Records for processing ->

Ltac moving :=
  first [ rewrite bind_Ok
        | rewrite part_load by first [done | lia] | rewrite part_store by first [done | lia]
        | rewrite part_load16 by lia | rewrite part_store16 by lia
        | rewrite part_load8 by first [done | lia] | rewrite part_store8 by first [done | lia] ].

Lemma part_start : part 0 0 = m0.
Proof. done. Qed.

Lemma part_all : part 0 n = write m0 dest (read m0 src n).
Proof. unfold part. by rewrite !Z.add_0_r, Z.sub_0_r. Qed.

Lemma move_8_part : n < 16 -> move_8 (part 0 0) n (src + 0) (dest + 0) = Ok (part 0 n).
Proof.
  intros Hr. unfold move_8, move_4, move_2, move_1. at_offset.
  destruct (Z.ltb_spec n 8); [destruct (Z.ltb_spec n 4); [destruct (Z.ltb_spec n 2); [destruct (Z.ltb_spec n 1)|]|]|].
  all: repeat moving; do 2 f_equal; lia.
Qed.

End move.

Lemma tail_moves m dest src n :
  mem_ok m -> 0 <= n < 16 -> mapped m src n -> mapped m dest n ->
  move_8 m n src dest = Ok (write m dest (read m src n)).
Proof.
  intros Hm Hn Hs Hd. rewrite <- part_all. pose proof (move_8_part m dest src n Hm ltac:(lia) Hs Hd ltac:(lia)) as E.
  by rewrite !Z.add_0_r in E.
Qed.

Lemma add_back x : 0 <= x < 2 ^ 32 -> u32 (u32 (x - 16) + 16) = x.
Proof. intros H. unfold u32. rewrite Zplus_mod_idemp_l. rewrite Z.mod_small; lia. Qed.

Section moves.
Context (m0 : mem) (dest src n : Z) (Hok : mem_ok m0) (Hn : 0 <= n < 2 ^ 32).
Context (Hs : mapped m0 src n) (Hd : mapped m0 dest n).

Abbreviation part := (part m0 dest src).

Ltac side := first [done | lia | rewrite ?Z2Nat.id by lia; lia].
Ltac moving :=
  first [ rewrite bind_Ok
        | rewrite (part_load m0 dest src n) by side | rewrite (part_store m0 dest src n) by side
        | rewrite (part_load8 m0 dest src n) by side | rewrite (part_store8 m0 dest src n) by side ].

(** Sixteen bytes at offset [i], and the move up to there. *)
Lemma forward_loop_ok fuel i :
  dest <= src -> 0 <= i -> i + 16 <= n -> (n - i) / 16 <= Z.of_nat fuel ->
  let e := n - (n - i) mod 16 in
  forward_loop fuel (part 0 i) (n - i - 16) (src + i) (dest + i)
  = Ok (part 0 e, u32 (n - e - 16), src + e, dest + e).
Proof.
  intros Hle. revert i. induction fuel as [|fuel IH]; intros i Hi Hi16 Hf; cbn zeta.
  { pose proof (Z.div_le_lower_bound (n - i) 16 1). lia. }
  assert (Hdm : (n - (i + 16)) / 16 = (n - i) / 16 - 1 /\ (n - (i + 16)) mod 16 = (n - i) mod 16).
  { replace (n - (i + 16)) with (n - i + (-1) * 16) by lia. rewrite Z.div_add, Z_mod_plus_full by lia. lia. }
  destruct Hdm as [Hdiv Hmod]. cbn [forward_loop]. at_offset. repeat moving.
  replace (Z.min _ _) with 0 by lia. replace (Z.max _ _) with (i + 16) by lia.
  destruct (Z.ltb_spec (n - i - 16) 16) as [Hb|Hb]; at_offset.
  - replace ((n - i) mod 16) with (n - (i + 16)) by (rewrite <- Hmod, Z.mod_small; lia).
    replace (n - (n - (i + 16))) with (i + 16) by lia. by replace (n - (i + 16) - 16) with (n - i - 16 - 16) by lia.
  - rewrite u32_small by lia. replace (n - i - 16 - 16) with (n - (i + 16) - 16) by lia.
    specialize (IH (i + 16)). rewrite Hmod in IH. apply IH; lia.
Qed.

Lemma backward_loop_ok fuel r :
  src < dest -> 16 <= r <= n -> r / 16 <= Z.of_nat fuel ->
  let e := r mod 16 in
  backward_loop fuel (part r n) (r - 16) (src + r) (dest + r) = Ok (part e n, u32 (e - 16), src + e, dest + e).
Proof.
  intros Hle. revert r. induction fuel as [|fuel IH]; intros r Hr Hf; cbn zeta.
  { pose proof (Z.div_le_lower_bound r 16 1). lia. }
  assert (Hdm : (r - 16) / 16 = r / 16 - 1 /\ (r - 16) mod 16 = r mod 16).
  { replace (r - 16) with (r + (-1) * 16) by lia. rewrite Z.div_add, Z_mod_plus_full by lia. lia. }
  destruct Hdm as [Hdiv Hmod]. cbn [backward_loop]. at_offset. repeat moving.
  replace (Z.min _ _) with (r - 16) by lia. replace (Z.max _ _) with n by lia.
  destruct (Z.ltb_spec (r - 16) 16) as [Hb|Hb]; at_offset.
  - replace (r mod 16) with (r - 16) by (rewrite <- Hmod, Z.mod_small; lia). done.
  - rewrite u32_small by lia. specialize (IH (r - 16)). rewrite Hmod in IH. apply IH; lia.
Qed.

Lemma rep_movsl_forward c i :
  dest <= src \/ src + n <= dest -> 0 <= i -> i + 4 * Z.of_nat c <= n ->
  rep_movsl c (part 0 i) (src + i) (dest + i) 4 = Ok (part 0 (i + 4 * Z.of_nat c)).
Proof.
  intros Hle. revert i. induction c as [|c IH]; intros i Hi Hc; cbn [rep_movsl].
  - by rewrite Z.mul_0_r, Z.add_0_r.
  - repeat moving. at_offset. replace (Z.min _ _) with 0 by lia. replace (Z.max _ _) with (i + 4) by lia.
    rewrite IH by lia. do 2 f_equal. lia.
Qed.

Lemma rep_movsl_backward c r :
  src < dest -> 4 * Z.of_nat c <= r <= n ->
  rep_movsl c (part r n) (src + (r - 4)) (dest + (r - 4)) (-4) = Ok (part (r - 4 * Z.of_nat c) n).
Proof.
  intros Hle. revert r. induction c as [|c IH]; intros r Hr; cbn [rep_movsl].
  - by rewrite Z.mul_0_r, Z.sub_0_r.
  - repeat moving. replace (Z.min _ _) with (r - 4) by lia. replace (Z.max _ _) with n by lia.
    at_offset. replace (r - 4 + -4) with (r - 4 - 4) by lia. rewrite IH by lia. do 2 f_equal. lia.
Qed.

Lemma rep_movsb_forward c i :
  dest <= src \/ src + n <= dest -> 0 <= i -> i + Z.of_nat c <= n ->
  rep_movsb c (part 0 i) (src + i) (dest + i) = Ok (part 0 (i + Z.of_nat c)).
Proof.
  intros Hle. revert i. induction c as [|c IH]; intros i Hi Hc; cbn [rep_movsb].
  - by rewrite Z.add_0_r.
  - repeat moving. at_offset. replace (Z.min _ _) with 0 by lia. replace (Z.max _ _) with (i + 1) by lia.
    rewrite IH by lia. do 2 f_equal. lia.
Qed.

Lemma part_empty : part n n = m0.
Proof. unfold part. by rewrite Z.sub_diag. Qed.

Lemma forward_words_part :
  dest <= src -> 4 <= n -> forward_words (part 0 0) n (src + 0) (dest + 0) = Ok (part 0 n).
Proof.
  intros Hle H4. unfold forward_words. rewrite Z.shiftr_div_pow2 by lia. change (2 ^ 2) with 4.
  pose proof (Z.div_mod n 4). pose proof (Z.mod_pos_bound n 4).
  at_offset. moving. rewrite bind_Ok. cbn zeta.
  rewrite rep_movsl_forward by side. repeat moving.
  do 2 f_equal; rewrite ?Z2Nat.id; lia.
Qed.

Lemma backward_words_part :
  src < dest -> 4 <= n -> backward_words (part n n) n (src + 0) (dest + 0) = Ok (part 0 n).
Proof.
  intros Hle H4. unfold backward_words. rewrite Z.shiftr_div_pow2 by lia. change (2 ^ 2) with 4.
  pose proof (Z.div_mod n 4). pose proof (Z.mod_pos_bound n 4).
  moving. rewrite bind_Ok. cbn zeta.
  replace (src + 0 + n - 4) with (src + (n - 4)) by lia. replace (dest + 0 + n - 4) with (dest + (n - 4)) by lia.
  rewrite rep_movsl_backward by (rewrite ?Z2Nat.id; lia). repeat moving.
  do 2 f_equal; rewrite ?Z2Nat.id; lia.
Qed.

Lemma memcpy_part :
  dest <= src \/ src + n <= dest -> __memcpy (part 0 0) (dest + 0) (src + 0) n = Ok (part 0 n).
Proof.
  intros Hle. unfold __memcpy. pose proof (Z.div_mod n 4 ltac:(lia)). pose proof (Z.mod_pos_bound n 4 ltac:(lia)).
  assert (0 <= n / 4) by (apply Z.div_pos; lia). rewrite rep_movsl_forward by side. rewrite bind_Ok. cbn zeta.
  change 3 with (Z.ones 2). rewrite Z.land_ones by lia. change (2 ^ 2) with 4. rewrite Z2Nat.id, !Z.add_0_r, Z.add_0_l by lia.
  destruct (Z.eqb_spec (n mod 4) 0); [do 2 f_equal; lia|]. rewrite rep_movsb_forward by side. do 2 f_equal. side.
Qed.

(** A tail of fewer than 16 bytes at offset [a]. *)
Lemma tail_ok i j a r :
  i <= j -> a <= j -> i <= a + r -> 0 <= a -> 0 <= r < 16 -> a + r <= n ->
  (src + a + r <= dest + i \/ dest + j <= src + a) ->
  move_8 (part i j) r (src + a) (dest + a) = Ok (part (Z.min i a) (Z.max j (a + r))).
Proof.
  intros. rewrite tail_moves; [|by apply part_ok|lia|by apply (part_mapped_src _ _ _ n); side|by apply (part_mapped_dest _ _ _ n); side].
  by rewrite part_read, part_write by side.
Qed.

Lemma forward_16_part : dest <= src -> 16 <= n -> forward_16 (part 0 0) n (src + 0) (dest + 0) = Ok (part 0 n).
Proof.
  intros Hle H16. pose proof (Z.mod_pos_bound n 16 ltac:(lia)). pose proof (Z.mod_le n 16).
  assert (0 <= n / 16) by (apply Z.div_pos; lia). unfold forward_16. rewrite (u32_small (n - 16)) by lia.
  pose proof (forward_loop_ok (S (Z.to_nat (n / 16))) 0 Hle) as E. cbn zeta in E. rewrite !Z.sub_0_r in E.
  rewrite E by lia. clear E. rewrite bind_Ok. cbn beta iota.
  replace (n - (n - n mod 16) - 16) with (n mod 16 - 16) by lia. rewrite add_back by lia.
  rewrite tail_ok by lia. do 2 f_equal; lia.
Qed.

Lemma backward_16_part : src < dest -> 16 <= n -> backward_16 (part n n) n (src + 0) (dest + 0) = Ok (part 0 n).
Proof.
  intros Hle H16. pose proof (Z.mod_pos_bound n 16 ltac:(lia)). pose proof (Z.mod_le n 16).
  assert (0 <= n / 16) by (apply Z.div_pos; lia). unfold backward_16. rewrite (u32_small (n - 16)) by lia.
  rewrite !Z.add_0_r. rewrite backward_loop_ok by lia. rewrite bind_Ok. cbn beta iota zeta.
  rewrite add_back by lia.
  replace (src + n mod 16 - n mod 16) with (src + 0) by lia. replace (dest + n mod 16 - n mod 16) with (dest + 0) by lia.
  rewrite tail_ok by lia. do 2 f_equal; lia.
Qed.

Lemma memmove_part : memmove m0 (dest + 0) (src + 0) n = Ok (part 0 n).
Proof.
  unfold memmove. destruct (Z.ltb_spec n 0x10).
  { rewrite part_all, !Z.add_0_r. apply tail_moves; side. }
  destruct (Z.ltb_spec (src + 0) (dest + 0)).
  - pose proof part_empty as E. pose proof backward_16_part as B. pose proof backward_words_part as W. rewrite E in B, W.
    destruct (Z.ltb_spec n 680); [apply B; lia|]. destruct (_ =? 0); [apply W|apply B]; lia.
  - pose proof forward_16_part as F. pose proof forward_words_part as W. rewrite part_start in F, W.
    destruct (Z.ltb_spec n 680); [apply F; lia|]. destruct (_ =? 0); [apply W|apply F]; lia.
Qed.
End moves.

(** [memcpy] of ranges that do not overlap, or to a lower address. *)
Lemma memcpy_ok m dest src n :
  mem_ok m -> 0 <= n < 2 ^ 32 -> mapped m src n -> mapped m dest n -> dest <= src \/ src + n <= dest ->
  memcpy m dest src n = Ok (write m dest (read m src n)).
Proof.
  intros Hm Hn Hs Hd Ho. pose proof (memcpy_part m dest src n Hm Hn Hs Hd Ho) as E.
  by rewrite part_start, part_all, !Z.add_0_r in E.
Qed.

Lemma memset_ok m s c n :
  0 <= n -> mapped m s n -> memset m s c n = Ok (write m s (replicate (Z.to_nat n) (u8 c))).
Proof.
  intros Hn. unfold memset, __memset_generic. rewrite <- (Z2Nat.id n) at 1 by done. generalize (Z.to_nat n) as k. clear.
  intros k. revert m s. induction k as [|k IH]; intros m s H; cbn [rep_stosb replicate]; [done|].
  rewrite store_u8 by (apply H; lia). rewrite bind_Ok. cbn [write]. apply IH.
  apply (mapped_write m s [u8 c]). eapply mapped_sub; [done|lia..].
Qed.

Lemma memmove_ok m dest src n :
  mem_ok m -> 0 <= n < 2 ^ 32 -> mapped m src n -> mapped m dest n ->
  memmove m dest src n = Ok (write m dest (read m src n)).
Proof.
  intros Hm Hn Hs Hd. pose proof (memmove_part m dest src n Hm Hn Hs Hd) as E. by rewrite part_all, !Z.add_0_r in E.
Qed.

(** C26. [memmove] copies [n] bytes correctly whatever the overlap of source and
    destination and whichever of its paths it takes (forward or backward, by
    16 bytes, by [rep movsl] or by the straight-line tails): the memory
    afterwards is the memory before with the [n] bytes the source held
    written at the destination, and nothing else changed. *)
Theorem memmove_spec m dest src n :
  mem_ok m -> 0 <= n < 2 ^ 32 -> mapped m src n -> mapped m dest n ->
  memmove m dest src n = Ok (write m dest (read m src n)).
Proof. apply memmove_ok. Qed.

...

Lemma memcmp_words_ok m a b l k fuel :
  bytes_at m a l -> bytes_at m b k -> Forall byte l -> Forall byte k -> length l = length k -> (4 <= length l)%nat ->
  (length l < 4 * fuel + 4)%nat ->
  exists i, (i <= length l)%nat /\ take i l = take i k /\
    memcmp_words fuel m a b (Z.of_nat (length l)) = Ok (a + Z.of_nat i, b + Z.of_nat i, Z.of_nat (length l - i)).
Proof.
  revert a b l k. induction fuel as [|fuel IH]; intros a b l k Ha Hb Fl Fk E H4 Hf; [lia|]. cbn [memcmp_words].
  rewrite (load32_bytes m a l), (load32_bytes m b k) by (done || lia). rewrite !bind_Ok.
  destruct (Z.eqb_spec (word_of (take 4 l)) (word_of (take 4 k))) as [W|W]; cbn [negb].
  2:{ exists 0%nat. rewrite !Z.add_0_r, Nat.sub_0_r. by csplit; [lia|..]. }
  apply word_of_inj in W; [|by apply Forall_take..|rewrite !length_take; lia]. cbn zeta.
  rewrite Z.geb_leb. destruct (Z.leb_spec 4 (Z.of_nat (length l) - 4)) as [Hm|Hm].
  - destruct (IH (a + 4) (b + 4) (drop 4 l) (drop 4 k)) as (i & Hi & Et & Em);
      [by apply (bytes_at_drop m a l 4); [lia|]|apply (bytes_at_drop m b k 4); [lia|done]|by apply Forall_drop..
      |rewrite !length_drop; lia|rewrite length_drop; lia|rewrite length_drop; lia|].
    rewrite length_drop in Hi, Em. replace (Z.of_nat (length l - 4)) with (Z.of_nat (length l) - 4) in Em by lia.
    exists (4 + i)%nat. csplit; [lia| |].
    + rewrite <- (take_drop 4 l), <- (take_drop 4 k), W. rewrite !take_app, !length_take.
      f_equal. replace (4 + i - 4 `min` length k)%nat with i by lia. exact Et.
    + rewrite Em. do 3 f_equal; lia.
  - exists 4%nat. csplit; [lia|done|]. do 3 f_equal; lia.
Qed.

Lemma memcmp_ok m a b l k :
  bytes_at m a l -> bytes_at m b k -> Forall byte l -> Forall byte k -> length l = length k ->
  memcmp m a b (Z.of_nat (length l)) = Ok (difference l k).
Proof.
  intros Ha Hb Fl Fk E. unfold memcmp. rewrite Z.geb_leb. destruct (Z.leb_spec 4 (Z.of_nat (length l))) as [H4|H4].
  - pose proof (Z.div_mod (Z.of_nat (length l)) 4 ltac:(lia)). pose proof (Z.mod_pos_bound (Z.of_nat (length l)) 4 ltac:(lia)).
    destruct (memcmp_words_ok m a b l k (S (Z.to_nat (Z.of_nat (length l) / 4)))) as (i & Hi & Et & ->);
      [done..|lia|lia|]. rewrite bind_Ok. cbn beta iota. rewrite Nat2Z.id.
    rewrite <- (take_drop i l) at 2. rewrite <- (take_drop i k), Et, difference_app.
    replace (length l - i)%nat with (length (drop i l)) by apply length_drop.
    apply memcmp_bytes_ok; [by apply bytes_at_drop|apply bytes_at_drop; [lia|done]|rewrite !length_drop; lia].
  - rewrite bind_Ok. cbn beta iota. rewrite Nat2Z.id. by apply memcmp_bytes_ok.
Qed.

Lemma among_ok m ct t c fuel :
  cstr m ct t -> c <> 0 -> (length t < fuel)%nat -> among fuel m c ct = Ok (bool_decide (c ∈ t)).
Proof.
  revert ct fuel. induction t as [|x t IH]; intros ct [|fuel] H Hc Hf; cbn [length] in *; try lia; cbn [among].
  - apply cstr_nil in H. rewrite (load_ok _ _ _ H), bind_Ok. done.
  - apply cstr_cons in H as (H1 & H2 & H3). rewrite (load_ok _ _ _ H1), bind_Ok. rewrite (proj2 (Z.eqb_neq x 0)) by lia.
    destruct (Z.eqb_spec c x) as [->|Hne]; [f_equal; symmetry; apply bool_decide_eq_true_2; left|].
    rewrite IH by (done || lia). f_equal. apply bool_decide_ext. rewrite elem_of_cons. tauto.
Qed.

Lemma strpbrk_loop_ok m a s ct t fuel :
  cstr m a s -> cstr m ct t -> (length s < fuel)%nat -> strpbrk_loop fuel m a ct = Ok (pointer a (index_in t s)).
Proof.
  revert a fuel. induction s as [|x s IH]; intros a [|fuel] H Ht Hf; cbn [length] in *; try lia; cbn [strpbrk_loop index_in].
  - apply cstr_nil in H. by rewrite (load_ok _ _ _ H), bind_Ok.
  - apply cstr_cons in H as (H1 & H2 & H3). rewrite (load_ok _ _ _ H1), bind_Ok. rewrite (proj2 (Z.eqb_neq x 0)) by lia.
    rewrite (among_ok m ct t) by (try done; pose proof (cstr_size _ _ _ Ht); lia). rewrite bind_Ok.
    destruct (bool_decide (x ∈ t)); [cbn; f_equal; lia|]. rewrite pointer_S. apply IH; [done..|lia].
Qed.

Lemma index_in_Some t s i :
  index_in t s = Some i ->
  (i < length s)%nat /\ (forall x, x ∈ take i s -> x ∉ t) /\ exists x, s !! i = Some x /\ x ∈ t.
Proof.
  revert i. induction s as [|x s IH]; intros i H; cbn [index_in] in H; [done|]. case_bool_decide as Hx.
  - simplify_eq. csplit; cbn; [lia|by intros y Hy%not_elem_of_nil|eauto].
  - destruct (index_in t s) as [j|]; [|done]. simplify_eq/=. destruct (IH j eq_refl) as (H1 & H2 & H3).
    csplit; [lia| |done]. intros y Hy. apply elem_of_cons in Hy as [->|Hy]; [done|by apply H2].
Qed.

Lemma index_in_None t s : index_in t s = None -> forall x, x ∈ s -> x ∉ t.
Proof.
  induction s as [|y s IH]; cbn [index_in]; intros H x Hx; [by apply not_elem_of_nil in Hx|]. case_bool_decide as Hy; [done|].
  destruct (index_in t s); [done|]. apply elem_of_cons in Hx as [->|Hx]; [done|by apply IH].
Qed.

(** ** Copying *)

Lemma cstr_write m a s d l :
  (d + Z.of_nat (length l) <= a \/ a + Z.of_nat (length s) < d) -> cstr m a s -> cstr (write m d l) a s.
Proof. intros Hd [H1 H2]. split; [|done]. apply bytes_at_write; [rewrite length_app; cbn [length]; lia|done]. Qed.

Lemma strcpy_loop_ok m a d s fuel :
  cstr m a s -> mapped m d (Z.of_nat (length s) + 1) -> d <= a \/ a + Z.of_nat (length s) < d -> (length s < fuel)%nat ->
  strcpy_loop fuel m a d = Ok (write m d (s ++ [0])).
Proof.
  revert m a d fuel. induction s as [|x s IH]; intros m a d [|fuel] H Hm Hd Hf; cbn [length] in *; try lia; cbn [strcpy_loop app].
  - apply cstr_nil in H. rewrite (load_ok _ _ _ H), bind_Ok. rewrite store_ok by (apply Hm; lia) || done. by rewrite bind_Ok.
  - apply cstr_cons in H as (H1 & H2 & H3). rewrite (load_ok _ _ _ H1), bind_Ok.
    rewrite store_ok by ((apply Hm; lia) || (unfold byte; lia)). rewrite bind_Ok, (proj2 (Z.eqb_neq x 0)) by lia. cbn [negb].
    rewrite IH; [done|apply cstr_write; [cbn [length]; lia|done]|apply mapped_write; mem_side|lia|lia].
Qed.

What to do -> Among the entries above, the lines between the ones containing "afterwards is the" and "Proof. apply memmove_ok. Qed.", inclusive, are to be transcribed exactly. No other line is to be given.

Response to the exercise ->
    afterwards is the memory before with the [n] bytes the source held
    written at the destination, and nothing else changed. *)
Theorem memmove_spec m dest src n :
  mem_ok m -> 0 <= n < 2 ^ 32 -> mapped m src n -> mapped m dest n ->
  memmove m dest src n = Ok (write m dest (read m src n)).
Proof. apply memmove_ok. Qed.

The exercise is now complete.